Libya Rebels Battle For Key Oil Port
A Libyan rebel spokesman said opposition forces were battling troops loyal to Muammar al-Qaddafi on Saturday in the western city of Zawiya. It was the first major fighting in the oil port since government troops crushed opposition forces there in March.
Guma el-Gamaty, a London-based spokesman for the rebels' national council, says the opposition fighters were in control of a large area on the western side of the city. A rebel fighter who fled Zawiya at the end of March said "there are clashes inside Zawiya itself."
The rebel, who identified himself only as Kamal, said "the fighters are back in the city" and that he had spoken with them. Zawiya had been the closest city to the capital Tripoli to fall into rebel hands.

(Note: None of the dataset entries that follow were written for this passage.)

(** ** Building containers

    The writer's side of the format, used to state what the parser
    recovers: a container is the 12-byte header followed by its chunks,
    each chunk a 4-byte tag, the payload length as 4 little-endian bytes,
    the payload, and one pad byte when the payload length is odd. *)

Definition byte_of_Z (n : Z) : byte :=
  match Byte.of_N (Z.to_N (n mod 256)) with
  | Some b => b
  | None => x00
  end.

Fixpoint le_bytes (width : nat) (n : Z) : list byte :=
  match width with
  | O => []
  | S w => byte_of_Z n :: le_bytes w (n / 256)
  end.

Definition u16le : Z -> list byte := le_bytes 2.
Definition u32le : Z -> list byte := le_bytes 4.

Record chunk : Type := Chunk {
  tag : list byte;
  payload : list byte
}.

Definition pad (p : list byte) : list byte :=
  if Z.odd (blen p) then [x00] else [].

Definition encode_chunk (c : chunk) : list byte :=
  tag c ++ u32le (blen (payload c)) ++ payload c ++ pad (payload c).

(** A chunk written without its pad byte, as some writers leave the last
    chunk of a file. *)
Definition unpadded_chunk (c : chunk) : list byte :=
  tag c ++ u32le (blen (payload c)) ++ payload c.

Definition encode_chunks (cs : list chunk) : list byte :=
  concat (map encode_chunk cs).

Definition riff_header (body : list byte) : list byte :=
  list_byte_of_string "RIFF" ++ u32le (4 + blen body) ++
  list_byte_of_string "WAVE".

(** A container made of the chunks [cs], followed by [tail] (empty for a
    complete file). *)
Definition build_with (cs : list chunk) (tail : list byte) : buffer :=
  riff_header (encode_chunks cs ++ tail) ++ encode_chunks cs ++ tail.

Definition build (cs : list chunk) : buffer := build_with cs [].

(** The tag the parser sees for a chunk. *)
Definition chunk_id (c : chunk) : string := ascii_decode (tag c).

Definition is_fmt (c : chunk) : bool := String.eqb (chunk_id c) "fmt ".
Definition is_data (c : chunk) : bool := String.eqb (chunk_id c) "data".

Britain, meanwhile, reported on sorties flown by its air force on Friday, part of the NATO mission to protect civilians and help rebels who rose up against Qaddafi four months ago.
Maj. Gen. Nick Pope, top spokesman for the defense staff, said British jets destroyed four Qaddafi tanks hidden in an orchard southwest of Tripoli, the capital. The jets also dropped nine bunker-buster bombs on government military installations on the western outskirts of the capital.
Witnesses, however, reported seeing no NATO aircraft in the vicinity of the rebel-held port city of Misrata on Friday as Qaddafi forces shelled towns on the western outskirts of the city, 125 miles east of Tripoli.